Satan went beyond all the limits of deception when he went to Father Pio pretending to be a penitent. This is the Father Pio’s testimony:  “One day, while I was hearing confessions, a man came to the confessional where I was. He was tall, handsome, dressed with some refinement and he was kind and polite. He started to confess his sins, which were of every kind: against God, against man and against the morals. All the sins were obnoxious! I was disoriented, in fact for all the sins that he told me, but I responded to him with God’s Word, the example of the Church, and the morals of the Saints.   But the enigmatic penitent answered me word for word, justifying his sins, always with extreme ability and politeness.  He excused all the sinful actions, making them sound quite normal and natural, even comprehensible on the human level.. He continued this way with the sins that were gruesome against God, Our Lady, the Saints, always using disrespectful round-about argumentation. He kept this up even with with the foulest of sins that could be conjured in the mind of a most sinful man.  The answers that he gave me with such skilled subtlety and malice surprised me. I wondered: who is he? What world does he come from? And I tried to look at him in order to read something on his face. At the same time I concentrated on every word he spoke, trying to discover any clue to his identity.. But suddenly; through a vivid, radiant and internal light I clearly recognized who he was. With a sound and imperial tone I told him: “Say long live Jesus, long live Mary!” As soon as I pronounced these sweet and powerful names, Satan instantly disappeared in a trickle of fire, leaving behind him an unbearable stench.”  (Don Pierino is a priest and one of the father Pio’s spiritual sons who were present at the same time.)

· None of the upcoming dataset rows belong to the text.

(** One atomic step of task [t]; [timeouts] allows the branch of
    [wait_for_piece_finished] taken when the waiting time is over. *)
Inductive step_of (timeouts : bool) (t : nat) (s : State) : State → Prop :=
(* download_piece_started is called *)
| step_start : pc s t = Idle → step_of timeouts t s (set_pc t WGet s)
(* wait_for_piece_finished *)
| step_wget_fin : pc s t = WGet → record s = Some Finished →
    step_of timeouts t s (set_pc t (Returned true) s)
| step_wget_started : pc s t = WGet → record s = Some Started →
    step_of timeouts t s (set_pc t WNotifier s)
| step_wget_none : pc s t = WGet → reads s None → step_of timeouts t s (set_pc t ClaimPc s)
| step_wnotifier_some n : pc s t = WNotifier → notifier s = Some n →
    step_of timeouts t s (set_pc t (WSomeGet n) s)
| step_wnotifier_none : pc s t = WNotifier → notifier s = None →
    step_of timeouts t s (set_pc t WNoneGet1 s)
| step_wsome_fin n : pc s t = WSomeGet n → record s = Some Finished →
    step_of timeouts t s (set_pc t (Returned true) s)
| step_wsome_started n : pc s t = WSomeGet n → record s = Some Started →
    step_of timeouts t s (set_pc t (WSelect n) s)
| step_wsome_none n : pc s t = WSomeGet n → reads s None →
    step_of timeouts t s (set_pc t ClaimPc s)
| step_wselect_notified n : pc s t = WSelect n → notifier s ≠ Some n →
    step_of timeouts t s (set_pc t WNotifier s)
| step_wselect_sleep n : pc s t = WSelect n → step_of timeouts t s (set_pc t WNotifier s)
| step_wselect_timeout n : pc s t = WSelect n → timeouts = true →
    step_of timeouts t s (set_pc t WTimeoutGet s)
| step_wtimeout_get_fin : pc s t = WTimeoutGet → record s = Some Finished →
    step_of timeouts t s (set_pc t WTimeoutRemove s)
| step_wtimeout_get : pc s t = WTimeoutGet → record s ≠ Some Finished →
    step_of timeouts t s (set_pc t WTimeoutDelete s)
| step_wtimeout_get_err : pc s t = WTimeoutGet →
    step_of timeouts t s (set_pc t WTimeoutRemove s)
| step_wtimeout_delete : pc s t = WTimeoutDelete →
    step_of timeouts t s (set_pc t WTimeoutRemove (set_record None s))
| step_wtimeout_delete_err : pc s t = WTimeoutDelete →
    step_of timeouts t s (set_pc t WTimeoutRemove s)
| step_wtimeout_remove : pc s t = WTimeoutRemove →
    step_of timeouts t s (set_pc t ClaimPc (remove_and_notify s))
| step_wnone_get1_fin : pc s t = WNoneGet1 → record s = Some Finished →
    step_of timeouts t s (set_pc t (Returned true) s)
| step_wnone_get1 : pc s t = WNoneGet1 → record s = Some Started →
    step_of timeouts t s (set_pc t WNoneNotifier1 s)
| step_wnone_get1_none : pc s t = WNoneGet1 → reads s None →
    step_of timeouts t s (set_pc t ClaimPc s)
| step_wnone_notifier1_some n : pc s t = WNoneNotifier1 → notifier s = Some n →
    step_of timeouts t s (set_pc t WNotifier s)
| step_wnone_notifier1_none : pc s t = WNoneNotifier1 → notifier s = None →
    step_of timeouts t s (set_pc t WNoneGet2 s)
| step_wnone_get2_fin : pc s t = WNoneGet2 → record s = Some Finished →
    step_of timeouts t s (set_pc t (Returned true) s)
| step_wnone_get2 : pc s t = WNoneGet2 → record s = Some Started →
    step_of timeouts t s (set_pc t WNoneNotifier2 s)
| step_wnone_get2_none : pc s t = WNoneGet2 → reads s None →
    step_of timeouts t s (set_pc t ClaimPc s)
| step_wnone_notifier2_some n : pc s t = WNoneNotifier2 → notifier s = Some n →
    step_of timeouts t s (set_pc t WNotifier s)
| step_wnone_notifier2_none : pc s t = WNoneNotifier2 → notifier s = None →
    step_of timeouts t s (set_pc t WNoneFailGet s)
| step_wnone_fail_get_fin : pc s t = WNoneFailGet → record s = Some Finished →
    step_of timeouts t s (set_pc t ClaimPc s)
| step_wnone_fail_get : pc s t = WNoneFailGet → record s ≠ Some Finished →
    step_of timeouts t s (set_pc t WNoneFailDelete s)
| step_wnone_fail_get_err : pc s t = WNoneFailGet → step_of timeouts t s (set_pc t ClaimPc s)
| step_wnone_fail_delete : pc s t = WNoneFailDelete →
    step_of timeouts t s (set_pc t ClaimPc (set_record None s))
| step_wnone_fail_delete_err : pc s t = WNoneFailDelete →
    step_of timeouts t s (set_pc t ClaimPc s)
(* the claim of download_piece_started *)
| step_claim_owner : pc s t = ClaimPc → notifier s = None →
    step_of timeouts t s (set_pc t OGet (claim_vacant s))
| step_claim_in_flight n : pc s t = ClaimPc → notifier s = Some n →
    step_of timeouts t s (set_pc t (InFlight n) s)
(* upload_piece waits too, and returns the error instead of claiming *)
| step_upload_error : pc s t = ClaimPc → step_of timeouts t s (set_pc t (Returned false) s)
| step_in_flight n : pc s t = InFlight n → step_of timeouts t s (set_pc t WGet s)
| step_oget_fin : pc s t = OGet → record s = Some Finished →
    step_of timeouts t s (set_pc t ORemove s)
| step_oget : pc s t = OGet → record s ≠ Some Finished → step_of timeouts t s (set_pc t OPut s)
| step_oget_err : pc s t = OGet → step_of timeouts t s (set_pc t OErrRemove s)
| step_oremove : pc s t = ORemove →
    step_of timeouts t s (set_pc t (Returned true) (remove_and_notify s))
| step_oput : pc s t = OPut →
    step_of timeouts t s (set_pc t Downloading (set_record (Some Started) s))
| step_oput_err : pc s t = OPut → step_of timeouts t s (set_pc t OErrRemove s)
| step_oerr_remove : pc s t = OErrRemove →
    step_of timeouts t s (set_pc t (Returned false) (remove_and_notify s))
(* the download, and download_piece_from_*_finished *)
| step_downloaded : pc s t = Downloading → step_of timeouts t s (set_pc t FGet s)
| step_download_failed : pc s t = Downloading → step_of timeouts t s (set_pc t XGet s)
| step_fget r : pc s t = FGet → record s = Some r → step_of timeouts t s (set_pc t FPut s)
| step_fget_none : pc s t = FGet → reads s None → step_of timeouts t s (set_pc t XGet s)
| step_fput : pc s t = FPut →
    step_of timeouts t s (set_pc t FRemove (set_record (Some Finished) s))
| step_fput_err : pc s t = FPut → step_of timeouts t s (set_pc t XGet s)
| step_fremove : pc s t = FRemove →
    step_of timeouts t s (set_pc t (Returned true) (remove_and_notify s))
(* download_piece_failed *)
| step_xget_fin : pc s t = XGet → record s = Some Finished →
    step_of timeouts t s (set_pc t XRemove s)
| step_xget : pc s t = XGet → record s ≠ Some Finished → step_of timeouts t s (set_pc t XDelete s)
| step_xget_err : pc s t = XGet → step_of timeouts t s (set_pc t XRemove s)
| step_xdelete : pc s t = XDelete →
    step_of timeouts t s (set_pc t XRemove (set_record None s))
| step_xdelete_err : pc s t = XDelete → step_of timeouts t s (set_pc t XRemove s)
| step_xremove : pc s t = XRemove →
    step_of timeouts t s (set_pc t (Returned false) (remove_and_notify s)).
(* ===== verification/UrmaBuffer.v ===== *)
(** * The registered buffers of the URMA transport

    Models [src/dragonfly-client-storage/src/urma/buffer.rs] (the fixed slots
    over one registered memory segment, their states, and the leases that hand
    slots to other threads) and the errors of [urma/error.rs].  The native
    segment is a parameter.  A pointer into the segment is its address; the
    index of a slot is a [nat].  Durations that only feed log lines are left
    out.  The [recycle_notifier] sends a command to the owner thread: the pool
    keeps the tokens that were sent in [notified]. *)

From S2P Require Import Prelude Wire.
From Stdlib Require Import ZArith Lia String.
From stdpp Require Import base tactics numbers list gmap strings pretty.
Local Open Scope Z_scope.

Module Urma.

(** ** Errors *)

(** [ffi::FfiError] and [enum NativeFailure]. *)
Inductive FfiError : Type :=
| FfiContract (detail : string)
| FfiNullHandle
| FfiStatus (status : Z).

Inductive NativeFailure : Type :=
| FailContract (detail : string)
| FailMissingHandle
| FailStatus (status : Z).

(** [enum Error]. *)
Inductive Error : Type :=
| AlreadyInitialized
| InvalidConfiguration (detail : string)
| Protocol (detail : string)
| PeerRejected (code : Z) (message : string)
| ControlTimeout (operation : string)
| OperationTimeout (sequence : option Z)
| BufferUnavailable (kind : string) (requested available : Z)
| Completion (status opcode user_ctx : Z) (sequence post_call : option Z)
| StartupRollback (primary : Error) (cleanup_failures : list string)
| Shutdown (failures : list string)
| Native (operation : string) (failure : NativeFailure).

(** [native_error]. *)
Definition native_error (operation : string) (error : FfiError) : Error :=
  Native operation
    match error with
    | FfiContract detail => FailContract detail
    | FfiNullHandle => FailMissingHandle
    | FfiStatus status => FailStatus status
    end.

(** [{:?}] of an [Option<u64>]. *)
Definition show_option (o : option Z) : string :=
  match o with Some n => "Some(" +:+ pretty n +:+ ")" | None => "None" end.

(** The names of completion statuses. *)
Definition status_name (status : Z) : string :=
  default "UNKNOWN"
    (if status <? 0 then None else
     ["SUCCESS"; "UNSUPPORTED_OPCODE_ERR"; "LOC_LEN_ERR"; "LOC_OPERATION_ERR"; "LOC_ACCESS_ERR";
      "REM_RESP_LEN_ERR"; "REM_UNSUPPORTED_REQ_ERR"; "REM_OPERATION_ERR"; "REM_ACCESS_ABORT_ERR";
      "ACK_TIMEOUT_ERR"; "RNR_RETRY_CNT_EXC_ERR"; "WR_FLUSH_ERR"; "WR_SUSPEND_DONE";
      "WR_FLUSH_ERR_DONE"; "WR_UNHANDLED"; "LOC_DATA_POISON"; "REM_DATA_POISON"]
       !! Z.to_nat status).

(** [Display for Error]. *)
Fixpoint Error_fmt (e : Error) : string :=
  match e with
  | AlreadyInitialized => "an URMA runtime already owns process-global liburma"
  | InvalidConfiguration detail => "invalid configuration: " +:+ detail
  | Protocol detail => "protocol error: " +:+ detail
  | PeerRejected code message =>
      "URMA peer rejected request: code=" +:+ pretty code +:+ " message=" +:+ message
  | ControlTimeout operation => "URMA control operation timed out: " +:+ operation
  | OperationTimeout sequence => "URMA operation timed out: sequence=" +:+ show_option sequence
  | BufferUnavailable kind requested available =>
      "URMA " +:+ kind +:+ " buffer unavailable: requested=" +:+ pretty requested +:+
      " available=" +:+ pretty available
  | Completion status opcode user_ctx sequence post_call =>
      "completion failed: status=" +:+ pretty status +:+ "(" +:+ status_name status +:+
      "), opcode=" +:+ pretty opcode +:+ ", user_ctx=" +:+ pretty user_ctx +:+ ", sequence=" +:+
      show_option sequence +:+ ", post_call=" +:+ show_option post_call
  | StartupRollback primary cleanup_failures =>
      "startup failed: " +:+ Error_fmt primary +:+ "; rollback failures: " +:+
      String.concat "; " cleanup_failures
  | Shutdown failures => "shutdown failures: " +:+ String.concat "; " failures
  | Native operation (FailContract detail) =>
      "FFI contract violation during " +:+ operation +:+ ": " +:+ detail
  | Native operation FailMissingHandle =>
      "native operation " +:+ operation +:+ " succeeded without returning a handle"
  | Native operation (FailStatus status) =>
      "liburma operation " +:+ operation +:+ " failed with status " +:+ pretty status
  end.

Abbreviation Result := (result Error).

(** [.map_err(|error| native_error(operation, error))]. *)
Definition or_native {A} (operation : string) (r : result FfiError A) : Result A :=
  match r with Ok a => Ok a | Err error => Err (native_error operation error) end.

(** ** Slots *)

(** [struct BufferPoolConfig]. *)
Record BufferPoolConfig := mkBufferPoolConfig {
  slot_size : Z;
  tx_slot_count : Z;
  rx_slot_count : Z;
  alignment : Z;
}.

(** [BufferPoolConfig::default]. *)
Definition BufferPoolConfig_default : BufferPoolConfig :=
  mkBufferPoolConfig (64 * 1024) 128 512 4096.

(** [usize::is_power_of_two]. *)
Definition is_power_of_two (z : Z) : bool := (0 <? z) && (Z.land z (z - 1) =? 0).

(** [BufferPoolConfig::total_len]. *)
Definition total_len (config : BufferPoolConfig) : Result Z :=
  if slot_size config =? 0 then Err (InvalidConfiguration "slot_size must be non-zero")
  else if (tx_slot_count config =? 0) || (rx_slot_count config =? 0) then
    Err (InvalidConfiguration "tx_slot_count and rx_slot_count must be non-zero")
  else if (alignment config <? 8) || negb (is_power_of_two (alignment config)) then
    Err (InvalidConfiguration "alignment must be a power of two and at least pointer-sized")
  else
    slots ← ok_or (InvalidConfiguration "slot count overflow")
              (u64_checked_add (tx_slot_count config) (rx_slot_count config));
    if u_max 16 + 1 <? slots then
      Err (InvalidConfiguration "buffer pool cannot exceed 65536 slots")
    else
      ok_or (InvalidConfiguration "buffer pool size overflow")
        (u64_checked_mul (slot_size config) slots).

Inductive SlotKind : Type := Tx | Rx.

Inductive SlotState : Type :=
| Free | Allocated | PostedRecv | RecvCompleted | SendPosted | SendCompleted | LeasedRx | LeasedTx.

#[export] Instance SlotKind_eq_dec : EqDecision SlotKind.
Proof. solve_decision. Defined.
#[export] Instance SlotState_eq_dec : EqDecision SlotState.
Proof. solve_decision. Defined.

(** [struct SlotId]. *)
Record SlotId := mkSlotId { index : nat; generation : Z }.

#[export] Instance SlotId_eq_dec : EqDecision SlotId.
Proof. solve_decision. Defined.

(** [SlotId::encode], [SlotId::decode], [SlotId::new]. *)
Definition SlotId_encode (id : SlotId) : Z :=
  Z.lor (u_wrap 32 (Z.shiftl (generation id) 16)) (Z.of_nat (index id)).

Definition SlotId_decode (encoded : Z) : Result SlotId :=
  let generation := u_wrap 16 (Z.shiftr encoded 16) in
  if generation =? 0 then Err (Protocol "slot identity has a zero generation")
  else Ok (mkSlotId (Z.to_nat (u_wrap 16 encoded)) generation).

“One day, Padre Pio was in the confessional, hidden by two curtains. The curtains of the confessional were not closed all the way and I succeeded in seeing padre Pio. The men, following the bookings, were prepared on a side, all in single row. From the place where I was, I read the Breviary and, sometimes I  looked up to see the Padre. From the little church, through the door, a man came. He was handsome, with small and black eyes, grizzled hair, with a dark jacket and ruled trousers. I didn’t want him to distract me and  so I kept on reciting the breviary, but an internal voice told me: “Stop and look!“ I stopped and looked at padre Pio. That man, while taking footstep back and forth and without waiting his turn, stopped just in front of theconfessional, after the previous penitent went away. He immediately entered among the curtains, standing, up in front of padre Pio. Then I didn’t see the dark haired man after that moment. Following some minutes I saw that man sank on the floor with his legs widened. On the chair in the confessional, where Padre Pio had been sitting, I didn’t see padre Pio anymore; but, Jesus. He was blond, young and handsome and he gazed upon the man that had fell to the floor. Then again I saw padre Pio coming up from there. He returned to take a seat to in his place and his appearance melted with Jesus’ appearance. Then I saw only Padre Pio. I immediately heard his voice: “Hurry  up, everyone.”   Nobody noticed this happening!  Everybody started with their turn again.    
JESUS CHRIST be my Savior deliver me from my Sins!